One notorious tradition is the annual Scavenger Hunt, a multi-day event in which large teams compete to obtain all the items on a list. Created in 1987, each year has also involved a lengthy road trip to find many of these items in obscure parts of the United States, involving treks as far as New Jersey, or as mind-bogglingly obtuse as Zion, Illinois (where students had to "flip the switch at the last city of man," a reference to the city of Zion in The Matrix).
Students by the Kent Chemical Laboratory
A famous former campus tradition was the Sleepout, which took place each spring on the weekend before the opening of registration for the next year's classes. The tradition began when students wishing to get into the most popular courses would sleep out on the quads in order to be first in line. Eventually, the queueing was organized with a lottery for places in line taking place 24 hours in advance of registration. Under the presidency of Hugo Sonnenschein, Sleepout was ended in 1993. In 1997 course registration was changed to use an Internet-based system.

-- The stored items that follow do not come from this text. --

(* ===== verification/BlockPath.v ===== *)
(** Block addresses as they are spelled: [runtime/core/blockpath.go]. *)
From S2P Require Import Prelude GoStr.
From Stdlib Require Import String.
#[local] Open Scope string_scope.
#[local] Open Scope Z_scope.

Definition BranchProcess := "process".
Definition BranchError := "error".
Definition BranchThen := "then".
Definition BranchElse := "else".
Definition BranchBody := "body".
Definition BranchDefault := "default".
Definition BranchOnReject := "onReject".
Definition BranchBuildResponse := "buildResponse".

Definition BlockLabel (name blockType ref : string) : string :=
  if negb (String.eqb name "") then name
  else if negb (String.eqb blockType "") then blockType
  else ref.

Definition MemberBranch (name : string) (index : Z) : string :=
  if negb (String.eqb name "") then name else itoa index.

Definition JoinBlock (prefix label : string) : string := prefix ++ "." ++ label.

Definition JoinBranch (blockPath branch : string) : string :=
  blockPath ++ "[" ++ branch ++ "]".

The campus paper is the Chicago Maroon, founded in 1892, the same year as the university. It is published every Tuesday and Friday. Notable extracurricular groups include the University of Chicago College Bowl Team, which has garnered 118 tournament wins and 15 national championships - leading both categories internationally, and the Model United Nations team, which is the reigning Model UN "triple crown" winner. The Mock Trial and Parliamentary Debate teams have also fared well at the national level in recent years. WHPK is the student-run community radio station of the university.
Popular among students are University of Chicago t-shirts bearing various self-deprecatory sayings, including: "Where fun comes to die"; "Where the end of the world began!" (with appropriate mushroom cloud picture); "The level of hell that Dante forgot"; ": Where the squirrels are more aggressive than the guys"; "Where the squirrels are cuter than the girls"; and "Our Ivory Tower is bigger than yours." [7]
References
- ^ The Law School ranks 6th (U.S. News & World Report: America's Best Graduate Schools 2006) [8] and 1st [9](Leiter). The School of Social Service Administration ranks 3rd (U.S. News and World Report)[10] and 1st (Gourman Report)[11]. The Pritzker School of Medicine ranks 19th among research-based medical schools (U.S. News & World Report) [12] and the Irving B. Harris Graduate School of Public Policy Studies ranks 17th (U.S. News and World Report)[13]. The Divinity School ranks second according to the National Research Council [14].
Notes
The University of Chicago is the successor institution to the former Baptist College of the same name, now known to posterity as the Old University of Chicago.
The University of Chicago is sometimes confused with the University of Illinois at Chicago, a public university.